The biggest contributor to the rising CPI in March was the surge in gasoline prices, which were up 22 percent from last year. But that says as much about last spring's drop in gas prices—due to a sudden glut of supply as many people stopped traveling and commuting—as it does about where things sit now.

For a similar example, think about the markets for airline tickets and vacation rental homes. Many Americans had travel plans cancelled last summer, and that backlogged demand will likely be unleashed in the coming months as an increasingly vaccinated population reunites with far-flung families and friends. A sudden increase in demand in markets where supply can't rapidly grow to match it is a recipe for higher prices. But that's a short-term situation that will work itself out, not a long-term increase that could wreck standards of living and retirement plans.
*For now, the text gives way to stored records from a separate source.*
(** ** An update *)

(** The stream an update decodes with, and the input it is given. *)
Lemma update_input s v (backlog := in_pos s <? Z.of_nat (length (b_data (in_ s)))) s1 (made_ : bool) :
  (if backlog then in_append v s else (s, true)) = (s1, made_) →
  0 ≤ in_pos s ≤ Z.of_nat (length (b_data (in_ s))) →
  if made_ then
    core s1 = core s ∧ in_pos s1 = in_pos s ∧ b_data (in_ s1) = b_data (in_ s) ++ (if backlog then v else []) ∧
    (if backlog then drop (Z.to_nat (in_pos s1)) (b_data (in_ s1)) else v) = kept s ++ v ∧ (backlog = false → kept s = [])
  else plenty → Z.of_nat (length (b_data (in_ s))) + Z.of_nat (length v) ≤ SIZE_MAX → False.
Proof.
  intros Ha Hp. assert (Hb : backlog = false → kept s = []).
  { intros Hb%Z.ltb_ge. apply drop_ge. lia. }
  destruct backlog.
  - apply in_append_ok in Ha. destruct made_; [|exact Ha]. destruct Ha as [Hd Hs].
    apply pair_equal_spec in Hs as [[[Hc Hpos]%pair_equal_spec Hf]%pair_equal_spec Hm].
    split; [exact Hc|]. split; [exact Hpos|]. split; [exact Hd|]. split; [|exact Hb]. rewrite Hd, Hpos. by apply kept_app.
  - injection Ha as <- <-. rewrite Hb, app_nil_r by done. done.
Qed.

Lemma update_live k data g s v max :
  live k data g s → Z.of_nat (length (data ++ v)) < FED_MAX → 0 < max →
  ∃ s' a, decoder_update (with_finished true s) v max = Some (s', a) ∧
    match a with
    | Answers out => live k (data ++ v) (g ++ out) s' ∧ Z.of_nat (length out) ≤ max ∧ (more s' = true → Z.of_nat (length out) = max)
    | Refuses _ => plenty → ∀ w, decodes k ((data ++ v) ++ w) = None
    | Raises _ => False
    end.
Proof.
  intros [Hfin Hdec Hok Hmean Hin Hall Htr] Hfed Hmax. rewrite length_app in Hfed. assert (HM : FED_MAX < SIZE_MAX) by done.
  unfold decoder_update. change (in_pos (with_finished true s)) with (in_pos s). change (in_ (with_finished true s)) with (in_ s).
  destruct (if _ : bool then in_append _ _ else _) as [s1 made1] eqn:Ha.
  pose proof (update_input (with_finished true s) v s1 made1 Ha (proj1 Hin)) as Hu. destruct made1.
  2:{ eexists _, _. split; [reflexivity|]. cbn. intros HP w. exfalso. apply Hu; [done|simpl; lia]. }
  change (in_pos (with_finished true s)) with (in_pos s) in Hu. change (in_ (with_finished true s)) with (in_ s) in Hu.
  change (kept (with_finished true s)) with (kept s) in Hu. set (backlog := in_pos s <? Z.of_nat (length (b_data (in_ s)))) in *.
  destruct Hu as (Hc1 & Hpos1 & Hdata1 & -> & Hnone).
  assert (Hok1 : stream_ok k g (Z.of_nat (length (data ++ v))) s1 (kept s ++ v)).
  { eapply core_ok; [exact Hc1|]. apply (core_ok _ _ _ s); [done|]. rewrite length_app, Nat2Z.inj_add. by apply stream_ok_fed. }
  destruct (decode_ends k g (Z.of_nat (length (data ++ v))) s1 (kept s ++ v) max false ltac:(lia) ltac:(rewrite length_app; lia) Hok1) as (d & -> & Hd).
  assert (Hm1 : ∀ w, decodes k ((data ++ v) ++ w) = pre g (stream_meaning k g s1 ((kept s ++ v) ++ w))).
  { intros w. rewrite <- !app_assoc, Hmean. f_equal. symmetry. by apply core_meaning. }
  simpl. destruct d as [s2 q out|s2 why].
  - destruct Hd as (Hb & Hsuf & Hmv & Hok2 & Hsame & Hfull & Hset & Htr2 & _). apply pair_equal_spec in Hsame as [[Hin2 Hpos2]%pair_equal_spec _].
    assert (Hkept2 : kept s2 = if backlog then kept s ++ v else []).
    { unfold kept at 1. rewrite Hin2, Hpos2, Hpos1, Hdata1. destruct backlog; [exact (kept_app _ _ (proj1 Hin))|]. rewrite app_nil_r. by apply Hnone. }
    destruct (keep_input _ _ _ s2) as [s3 made3] eqn:Hk. pose proof (suffix_length _ _ Hsuf) as Hq.
    apply (keep_input_ok _ _ _ (kept s ++ v) q) in Hk.
    + destruct made3.
      * destruct Hk as (Hk3 & Hsame3 & Hin3 & Hlen3). apply pair_equal_spec in Hsame3 as [[Hc3 Hf3]%pair_equal_spec Hm3].
        assert (Hph3 : ph s3 = ph s2) by (unfold core in Hc3; congruence).
        eexists _, _. split; [reflexivity|]. cbn iota. split; [|split; [done|simpl; by rewrite Hm3]].
        split; [done|done| | | | |]; change (kept (with_finished false s3)) with (kept s3); rewrite ?Hk3.
        -- eapply core_ok; [exact Hc3|done].
        -- intros w. rewrite Hm1, (Hmv w), pre_pre by done. f_equal. symmetry. by apply core_meaning.
        -- simpl. split; [done|]. rewrite Hin2, Hdata1 in Hlen3. rewrite length_app in *. destruct backlog; simpl in *; lia.
        -- simpl. rewrite Hm3. intros Hmore o r Ho. apply (Hset Hmore o r (eq_trans (eq_sym (core_meaning _ _ _ _ _ Hc3)) Ho)).
        -- simpl. rewrite Hph3. done.
      * eexists _, _. split; [reflexivity|]. cbn. intros HP w. exfalso. apply Hk; [done|lia].
    + rewrite Hin2, Hpos2, Hpos1, Hdata1, length_app. lia.
    + rewrite Hkept2. destruct backlog; [done|]. by rewrite Hnone.
    + intros Hbl. by rewrite Hkept2, Hbl.
    + lia.
    + rewrite (suffix_is_drop _ _ Hsuf) at 1. f_equal. lia.
  - eexists _, _. split; [reflexivity|]. cbn. intros HP w. by rewrite Hm1, (Hd HP w).
Qed.

(** ** The end *)

Lemma finish_live k data g s :
  live k data g s → Z.of_nat (length data) < FED_MAX → more s = false →
  ∃ s' a, decoder_finish (with_finished true s) = Some (s', a) ∧ finished s' = true ∧
    match a with
    | Answers out => decodes k data = Some (g ++ out, stream_rest s')
    | Refuses _ => plenty → decodes k data = None
    | Raises _ => False
    end.
Proof.
  intros [Hfin Hdec Hok Hmean Hin Hall Htr] Hfed Hmore. assert (HM : FED_MAX < SIZE_MAX) by done.
  unfold decoder_finish. change (drop _ _) with (kept s).
  assert (Hok1 : stream_ok k g (Z.of_nat (length data)) (with_finished true s) (kept s)) by (by apply (core_ok _ _ _ s)).
  destruct (decode_ends k g _ _ _ SIZE_MAX true ltac:(done) Hfed Hok1) as (d & -> & Hd). simpl.
  assert (Hm0 : decodes k data = pre g (stream_meaning k g s (kept s))) by (rewrite <- (app_nil_r data), Hmean; by rewrite app_nil_r).
  destruct d as [s1 q out|s1 why].
  2:{ eexists _, _. split; [reflexivity|]. split; [done|]. cbn. intros HP. rewrite Hm0. specialize (Hd HP [] (λ _, eq_refl)).
      rewrite app_nil_r in Hd. change (stream_meaning k g s (kept s)) with (stream_meaning k g (with_finished true s) (kept s)). by rewrite Hd. }
  destruct Hd as (Hb & Hsuf & Hmv & Hok2 & Hsame & Hfull & Hset & Htr2 & Hbet). specialize (Hmv [] (λ _, eq_refl)).
  rewrite !app_nil_r in Hmv. change (stream_meaning k g (with_finished true s) (kept s)) with (stream_meaning k g s (kept s)) in Hmv.
  assert (Hm1 : decodes k data = pre (g ++ out) (stream_meaning k (g ++ out) s1 q)) by (by rewrite Hm0, Hmv, pre_pre).
  pose proof (ok_phase _ _ _ _ _ Hok2) as Hphase. destruct Hok2 as [_ _ _ Hcount _ Hf2 _].
  destruct (ph s1) eqn:Hph.
  - rewrite Hbet in * by done. destruct Hphase as (Hrest & _). unfold stream_meaning in Hm1. rewrite Hph, between_unfold in Hm1.
    destruct (members s1 =? 0) eqn:Hmem.
    { eexists _, _. split; [reflexivity|]. done. }
    destruct (enter_trailing s1) as [s2 made2] eqn:He. apply enter_trailing_ok in He; [|lia]. destruct made2.
    + eexists _, _. split; [reflexivity|]. destruct He as [Hframe Hr].
      split; [unfold frame in Hframe; simpl in *; congruence|]. rewrite Hm1. unfold stream_rest. simpl. rewrite Hr. simpl. by rewrite Hrest, !app_nil_r.
    + eexists _, _. split; [reflexivity|]. split; [done|]. cbn. intros HP. exfalso. apply He; [done|lia].
  - eexists _, _. split; [reflexivity|]. split; [done|]. cbn. intros _. rewrite Hm1.
    destruct (stream_meaning k (g ++ out) s1 q) as [[o r]|] eqn:Ho; [|done]. exfalso.
    destruct (more s1) eqn:Hms.
    + specialize (Hfull eq_refl). pose proof (Hall Hmore (out ++ o) r Hmv) as Hnil.
      destruct out; [discriminate Hfull|done].
    + by destruct (Hset eq_refl o r eq_refl).
  - rewrite Htr2 in * by done. eexists _, _. split; [reflexivity|]. split; [simpl in *; congruence|].
    rewrite Hm1. unfold stream_meaning, stream_rest. rewrite Hph. simpl. by rewrite !app_nil_r.
Qed.

(** ** Every decoder *)

Lemma reached_live k data g s : reached k data g s → live k data g s.
Proof.
  induction 1 as [s Hm|data g s chunk v max s' out Hr IH Hv Hfed Hup]; [by apply made_live|].
  pose proof IH as [Hfin Hdec Hok _ _ _ _]. unfold stream_update in Hup. rewrite Hfin, Hv in Hup.
  destruct (opt_integer max DEFAULT_MAX_OUT) as [m|]; [|done]. destruct (Z.ltb_spec 0 m) as [Hpos|]; [|done]. simpl in Hup.
  change (op (with_finished true s)) with (op s) in Hup. rewrite (ok_op _ _ _ _ _ Hok), Hdec in Hup.
  destruct (update_live k data g s v m IH Hfed Hpos) as (s1 & a & Hup' & Ha). rewrite Hup' in Hup. injection Hup as -> ->. apply Ha.
Qed.

(** C23: A decoder that was fed some data, in any chunks and with any limits on
    its output, answers one chunk more with no more than the limit of what all
    of it decodes to: with exactly the limit where it says output is pending,
    and otherwise with all that is left of it; once it is done the bytes after
    are its rest. It refuses only data that, whatever follows, decodes to
    nothing, unless memory is short. *)
Theorem update_streams k data g s chunk v max m :
  reached k data g s → lua_tolstring chunk = Some v → opt_integer max DEFAULT_MAX_OUT = Some m → 0 < m →
  Z.of_nat (length (data ++ v)) < FED_MAX →
  ∃ s' a, stream_update s chunk max = Some (s', a) ∧
    match a with
    | Answers out =>
        Z.of_nat (length out) ≤ m ∧
        (∀ w o r, decodes k ((data ++ v) ++ w) = Some (o, r) → (g ++ out) `prefix_of` o) ∧
        (stream_pending s' = true → Z.of_nat (length out) = m) ∧
        (stream_pending s' = false → ∀ o r, decodes k (data ++ v) = Some (o, r) → o = g ++ out) ∧
        (stream_done s' = true → ∀ w, decodes k ((data ++ v) ++ w) = Some (g ++ out, stream_rest s' ++ w))
    | Refuses _ => plenty → ∀ w, decodes k ((data ++ v) ++ w) = None
    | Raises _ => False
    end.
Proof.
  intros Hr Hv Hm Hpos Hfed. apply reached_live in Hr. pose proof Hr as [Hfin Hdec Hok _ _ _ _].
  destruct (update_live k data g s v m Hr Hfed Hpos) as (s' & a & Hup & Ha). exists s', a.
  unfold stream_update. rewrite Hfin, Hv, Hm, (proj2 (Z.ltb_lt 0 m) Hpos). cbn [negb].
  change (op (with_finished true s)) with (op s). rewrite (ok_op _ _ _ _ _ Hok), Hdec. split; [exact Hup|].
  destruct a as [out| |]; [|done..]. destruct Ha as ([_ _ Hok' Hmean Hin Hall Htr] & Hb & Hfull).
  split; [done|]. split; [|split; [done|split]].
  - intros w o r. rewrite Hmean. destruct (stream_meaning k (g ++ out) s' (kept s' ++ w)) as [[o' r']|]; [|done]. intros [= <- _]. by exists o'.
  - intros Hmore o r. specialize (Hmean []). rewrite !app_nil_r in Hmean. rewrite Hmean. specialize (Hall Hmore).
    destruct (stream_meaning k (g ++ out) s' (kept s')) as [[o' r']|]; [|done].
    intros [= <- _]. by rewrite (Hall o' r' eq_refl), app_nil_r.
  - intros Hend w. pose proof (ok_ended _ _ _ _ _ Hok' Hend) as Hph. rewrite Hmean, Htr by done. unfold stream_meaning. rewrite Hph.
    simpl. by rewrite app_nil_r.
Qed.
"We think the likeliest outlook over the next several months is for inflation to rise modestly due to the three temporary factors we discuss above, and to fade back to a lower pace thereafter as actual inflation begins to run more in line with longer-run expectations," the White House economists conclude.

That's the economic side of the inflation situation. It should provide some comfort. The political side is a different story.
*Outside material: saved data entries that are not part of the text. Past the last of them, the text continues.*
(** A stamp that is a core's line is one a process wrote that hashed it. *)
Lemma stamped_known ps files e core fd :
  history ps files → fstat_fd fd = Some core → all_bytes (sha256 e) → length (sha256 e) = 32%nat → stamped_in files e core →
  ∃ path directory, stamp_path e core = Some (path, directory) ∧ files !! path = Some (stamp_line core)
    ∧ ∃ P, P ∈ ps ∧ hashed_by P core (sha256 e).
Proof.
  intros Hh Hf Hb Hl (path & directory & found & Hp & Hfound & Hline).
  destruct (history_stamped _ _ _ _ Hh (stamp_path_name _ _ _ _ Hp) Hfound) as (P & HP & laws & e' & core' & d' & now & F1 & F2 & F3 & -> & F5 & F6 & F7 & F8).
  rewrite stamp_line_plain in Hline. exists path, directory. split; [done|]. split; [by rewrite <-Hline|]. exists P. split; [done|].
  exists core', now. split; [done|]. split; [done|]. split.
  - apply stamp_line_unchanged; [by eapply (@fstat_fits _ _ laws)|by eapply fstat_fits|done].
  - rewrite <-F7. split; [|done]. exact (stamp_path_digest W e core directory (p_world P) e' core' d' path Hp F3 Hb F5 Hl F6).
Qed.

(** What an adopted core is. *)
Definition adopted (ps : list starting) (files : gmap bytes bytes) (su : startup) (a : artifact) : Prop :=
  ∃ q e core,
    runs_as (content := contents (artifact_descriptor su)) COSMIC_TARGET_ID COSMIC_CONFIGURATION_ID q e
    ∧ a_portable a = select q e ∧ a_fd a = artifact_descriptor su ∧ a_core_checked a = 1 ∧ chosen su e
    ∧ fstat_fd (core_descriptor su) = Some core ∧ st_regular core = true
    ∧ core_length e = Z.of_nat (length (contents (core_descriptor su)))
    ∧ known ps files (contents (core_descriptor su)) e core
    ∧ runs_core (physical_descriptor su) core.

(** C37: a portable start goes on only with the core its artifact carries for
    the identity compiled in and its launcher chose. The artifact, that of the
    descriptor handed or the path opened, is one of the format and its core
    the launcher's; the core's descriptor is of a file of that length which is
    the one the process runs, by device and inode; and its digest is the one
    chosen, computed now, or, where the stamp of the entry in the cache is the
    line of that file's size, inode and times, computed by a process that ran
    before, of a file with that size, inode and times, last changed in a
    second before. *)
Theorem adopted_cores_are_checked ps files su a s' :
  history ps files → su_kind su = COSMIC_STARTUP_PORTABLE → cosmic_startup_adopt su (begun files) = (Adopts a, s') →
  adopted ps files su a.
Proof.
  intros Hh Hk E. destruct (adopt_sound contents su files) as [_ Ha]. rewrite E in Ha.
  destruct (Ha Hk) as (q & e & core & F1 & F2 & F3 & F4 & F5 & F6 & F7 & F8 & F9 & F10). exists q, e, core.
  assert (all_bytes (sha256 e) ∧ length (sha256 e) = 32%nat) as [Hb Hl].
  { pose proof (file_laws (artifact_descriptor su)) as laws. destruct F1 as (_ & _ & (shell & cores & area & _ & _ & _ & _ & _ & _ & Hf) & He & _).
    exact (entry_digest_bytes _ _ _ _ _ _ Hf (@content_bytes _ _ laws) He). }
  split_and!; try done.
  - rewrite <-F8. by apply fstat_whole.
  - destruct F10 as [Hd|Hs]; [by left|right]. by eapply stamped_known.
Qed.

(** C38: a core run against a database is bound to it only where the digest the
    database records is that of the whole of the file of the descriptor the
    start opened on itself, computed now, or, of a cache's entry whose stamp
    is the line of that file's size, inode and times, computed by a process
    that ran before, of a file with that size, inode and times, last changed
    in a second before. *)
Theorem bound_cores_are_recorded ps files su a s1 path recorded a' s2 :
  history ps files → su_kind su = COSMIC_STARTUP_DATABASE → cosmic_startup_adopt su (begun files) = (Adopts a, s1) →
  cosmic_database_bind a path recorded s1 = (Adopts (), a', s2) →
  let e := selected (a_portable a') in
  hex_digest recorded (replicate 32 0) = (true, sha256 e) ∧ a_logical_path a' = path ∧ a_fd a' = core_descriptor su
  ∧ ∃ core, fstat_fd (core_descriptor su) = Some core ∧ st_regular core = true
      ∧ core_length e = Z.of_nat (length (contents (core_descriptor su)))
      ∧ known ps files (contents (core_descriptor su)) e core.
Proof.
  intros Hh Hk E Eb. unfold cosmic_startup_adopt in E. rewrite Hk in E. destruct (bind_sound contents su files a s1 path recorded Hk E) as [_ Hx].
  rewrite Eb in Hx. destruct Hx as (core & F1 & F2 & F3 & F4 & F5 & F6 & F7 & F8 & F9). cbn [fst snd] in *.
  split_and!; [done..|]. exists core. split_and!; try done.
  - rewrite F4. by apply fstat_whole.
  - destruct F7 as [Hd|Hs]; [by left|right]. by eapply stamped_known.
Qed.

End started.

End processes.

(** ** A start from a launcher's cache *)

Module Cached.
Import Sums.

(** The core's file, in the cache under its name; the artifact is that of
    [PortableTheorems.v]. *)
Definition core_file : bytes := [1; 2; 253].
Definition contents (fd : Z) : bytes := if fd =? 3 then portable_file else core_file.
Definition core_stat : stat := Stat 1 20 true 3 5 5.

#[export] Instance world : World := {
  COSMIC_TARGET_ID := 1;
  COSMIC_CONFIGURATION_ID := 5;
  file fd := Disk.kernel (contents fd);
  fstat_fd fd := Some (Stat 1 (if fd =? 3 then 10 else 20) true (Z.of_nat (length (contents fd))) 5 5);
  stat_at _ := None;
  lstat_at _ := Some core_stat;
  open_readonly _ := -1;
  proc_self_exe := Some (lit "/cache/" ++ stamp_key (core_at 16384));
  open_self n := Z.of_nat (n + 5);
  time_now := Some 9;
  open_nofollow _ := 7;
  read_works _ := true;
  mkstemp template _ := (8, take (length template - 6) template ++ lit "a1b2c3");
  write_count _ line := Z.of_nat (length line);
  close_works _ := true;
  rename_works _ _ := true;
  unlink_works _ := true;
  set_cloexec _ := true }.

#[export] Instance world_laws : WorldLaws contents.
Proof.
  split.
  - intros fd. cbn [file world]. unfold contents. destruct (fd =? 3); [exact portable_laws|].
    apply Disk.kernel_laws; [by repeat constructor|by vm_compute].
  - intros fd st E _. apply (f_equal (option_map st_size)) in E. cbn [fstat_fd world option_map st_size] in E. by injection E.
  - intros fd st E. assert (0 ≤ Z.of_nat (length (contents fd)) < 2 ^ 63) as Hl.
    { unfold contents. destruct (fd =? 3); split; [discriminate|reflexivity|discriminate|reflexivity]. }
    revert E. cbn [fstat_fd world]. generalize dependent (Z.of_nat (length (contents fd))). intros n Hl [= <-].
    unfold stat_fits. cbn [st_size st_ino st_mtime st_ctime]. destruct (fd =? 3); lia.
  - intros directory files fd name E _. exists (lit "a1b2c3"). split; [|by apply (bool_decide_unpack _)].
    injection E as <- <-. rewrite length_app. change (length (lit "/.verified.XXXXXX")) with 17%nat.
    replace (length directory + 17 - 6)%nat with (length directory + 11)%nat by lia. by rewrite take_app_add, <-app_assoc.
Qed.

Definition a_launch : launch := Launch (Some (3, 4)) 1 5 16384 3 PortableTheorems.digest.
Definition a_startup : startup := launched (Some (lit "/bin/cosmic")) a_launch.
Definition the_stamp : bytes := lit "/cache/.verified-" ++ stamp_key (core_at 16384).

Lemma a_launch_ok : launch_ok a_launch.
Proof. unfold launch_ok. simpl. split_and!; try done; by apply Forall_replicate. Qed.

(** The environment the launcher leaves, with two names of others'. *)
Definition environment : list bytes :=
  [lit "COSMIC_PORTABLE_CACHE=/cache"; lit "COSMIC_PORTABLE_CORE_FD=4"; lit "COSMIC_PORTABLE_ARTIFACT_FD=3"; lit "PATH=/bin";
   lit "COSMIC_PORTABLE_TARGET_ID=1"; lit "COSMIC_PORTABLE_CONFIGURATION_ID=5"; lit "COSMIC_PORTABLE_CORE_OFFSET=16384";
   lit "COSMIC_PORTABLE_CORE_LENGTH=3"; lit "COSMIC_PORTABLE_CORE_SHA256=" ++ cosmic_hex PortableTheorems.digest].

Lemma launches_read_back_witness :
  cosmic_startup_portable (λ _, false) [] (Some (lit "/bin/cosmic")) environment
  = (a_startup, [lit "COSMIC_PORTABLE_CACHE=/cache"; lit "PATH=/bin"]).
Proof.
  assert ((λ name, getenv name environment) <$> portable_environment = launch_values a_launch) as He by (vm_compute; reflexivity).
  destruct (launches_read_back (λ _, false) [] (Some (lit "/bin/cosmic")) a_launch environment a_launch_ok He) as (s & env' & E & Hok & Hno).
  rewrite E. destruct (su_contract_error s) as [why|] eqn:Es; [destruct Hno as [k Hk]; [discriminate|discriminate Hk]|].
  destruct (Hok eq_refl) as [-> ->]. vm_compute. reflexivity.
Defined.

(** A first start hashes the core and leaves its stamp; a second finds it. *)
Definition first : starting := Starting world contents a_startup ([], None).
Definition stamped : gmap bytes bytes := {[the_stamp := lit "3|20|5|5" ++ [0x0a]]}.

(** What a start came to, checked by computing it. *)
Definition adopts (x : outcome artifact * adopting) (fd : Z) (files : gmap bytes bytes) (opened closed : list Z) : bool :=
  match x with
  | (Adopts a, s) => bool_decide (a_fd a = fd) && bool_decide (ad_files s = files) && bool_decide (ad_opened s = opened)
                     && bool_decide (ad_closed s = closed)
  | _ => false
  end.

Lemma adopts_spec x fd files opened closed :
  adopts x fd files opened closed = true →
  ∃ a s, x = (Adopts a, s) ∧ a_fd a = fd ∧ ad_files s = files ∧ ad_opened s = opened ∧ ad_closed s = closed.
Proof.
  destruct x as [[a|why|] s]; [|done..]. simpl. rewrite !andb_true_iff, !bool_decide_eq_true. intros (((E1 & E2) & E3) & E4). by exists a, s.
Qed.

Abbreviation first_start := (cosmic_startup_adopt (H0 := Sums.psa) (H1 := build) a_startup (begun ∅)).
Abbreviation second_start := (cosmic_startup_adopt (H0 := Sums.psa) (H1 := build) a_startup (begun stamped)).

Lemma first_adopts : adopts first_start 3 stamped [5; 8] [4; 5; 8] = true.
Proof. vm_compute. reflexivity. Qed.

Lemma second_adopts : adopts second_start 3 stamped [5; 7] [4; 5; 7] = true.
Proof. vm_compute. reflexivity. Qed.

Lemma first_stamps : files_left (H := Sums.psa) (H1 := build) first ∅ = stamped.
Proof.
  destruct (adopts_spec _ _ _ _ _ first_adopts) as (a & s & E & _ & Hf & _). unfold files_left.
  cbn [p_world p_startup first]. rewrite E. exact Hf.
Qed.

Lemma one_ran : history (H := Sums.psa) (H1 := build) [first] stamped.
Proof. rewrite <-first_stamps. apply history_run; [by apply history_none|exact world_laws]. Qed.

Lemma mask_small : 0 ≤ @COSMIC_PORTABLE_REQUIRED_TARGET_MASK build < 2 ^ 64.
Proof. split; [discriminate|reflexivity]. Qed.

Lemma adopted_cores_are_checked_witness :
  ∃ a s, second_start = (Adopts a, s) ∧ ad_opened s = [5; 7]
    ∧ adopted (hash := Sums.digest) (H1 := build) contents [first] stamped a_startup a.
Proof.
  destruct (adopts_spec _ _ _ _ _ second_adopts) as (a & s & E & _ & _ & Ho & _). exists a, s. split; [exact E|]. split; [exact Ho|].
  exact (adopted_cores_are_checked mask_small contents [first] stamped a_startup a s one_ran eq_refl E).
Defined.

(** The first start, which writes a temporary. *)
Lemma adoption_closes_descriptors_witness :
  ∃ a s, first_start = (Adopts a, s) ∧ ad_opened s = [5; 8] ∧ ad_closed s = [4; 5; 8] ∧ accounts [3; 4] (begun ∅) s [3].
Proof.
  destruct (adopts_spec _ _ _ _ _ first_adopts) as (a & s & E & Ha & _ & Ho & Hc).
  exists a, s. split; [exact E|]. split; [exact Ho|]. split; [exact Hc|].
  assert (Forall (λ fd, 0 ≤ fd) (handed a_startup)) as Hh by (constructor; [discriminate|constructor; [discriminate|constructor]]).
  assert (Adopts a ≠ Never) as Hn by discriminate. assert (su_by_path a_startup = true → su_core_fd a_startup < 0) as Hby by discriminate.
  pose proof (proj1 (adoption_closes_descriptors a_startup (begun ∅) _ s Hh Hby E Hn)) as Hk. change (accounts [3; 4] (begun ∅) s [a_fd a]) in Hk.
  rewrite Ha in Hk. exact Hk.
Defined.

(** A core run against a database that records its digest. *)
Definition database_startup : startup := Startup COSMIC_STARTUP_DATABASE None (Some (lit "/data")) false false (-1) (-1) 0 0 0 0 (replicate 32 0) None.

Abbreviation database_start := (cosmic_startup_adopt (H0 := Sums.psa) (H1 := build) database_startup (begun ∅)).

(** What it is bound to. *)
Abbreviation bind_recorded a s := (cosmic_database_bind (H0 := Sums.psa) a (lit "/data") (Some (cosmic_hex PortableTheorems.digest)) s).
Definition binds : bool :=
  match database_start with (Adopts a, s) => match bind_recorded a s with (Adopts (), _, _) => true | _ => false end | _ => false end.

Lemma database_binds : binds = true.
Proof. vm_compute. reflexivity. Qed.

Lemma binds_spec : ∃ a s1 a' s2, database_start = (Adopts a, s1) ∧ bind_recorded a s1 = (Adopts (), a', s2).
Proof.
  pose proof database_binds as E. unfold binds in E. destruct database_start as [[a|why|] s1]; [|discriminate E..].
  destruct (bind_recorded a s1) as [[[[]|why|] a'] s2] eqn:Eb; [|discriminate E..]. by exists a, s1, a', s2.
Qed.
"What ultimately will cause inflation to take off is a sustained increase in the growth of government spending," says Beckworth. "If we do these big spending packages and there's not an immediate increase in inflation, it enables us to be more complacent about future government spending programs."

The federal government pumped $1.9 trillion into the economy in March. While that was a one-time infusion of newly printed money, the Biden administration is also proposing permanent increases to the baseline federal budget and pushing for a $2.3 trillion infrastructure package that is likely to be at least partly financed with deficit spending.

Even without those spending increases, deficits are set to grow in coming years, largely because of entitlement programs like Social Security and Medicare that run on autopilot.

And all that is happening at a time when both major parties have abandoned any pretense of concern about overspending. The alarm bell of a rising CPI might be the only real check on the political incentives that keep the cost of government growing—and pave the way for more substantial inflation down the road. And the alarm bell isn't ringing. Yet.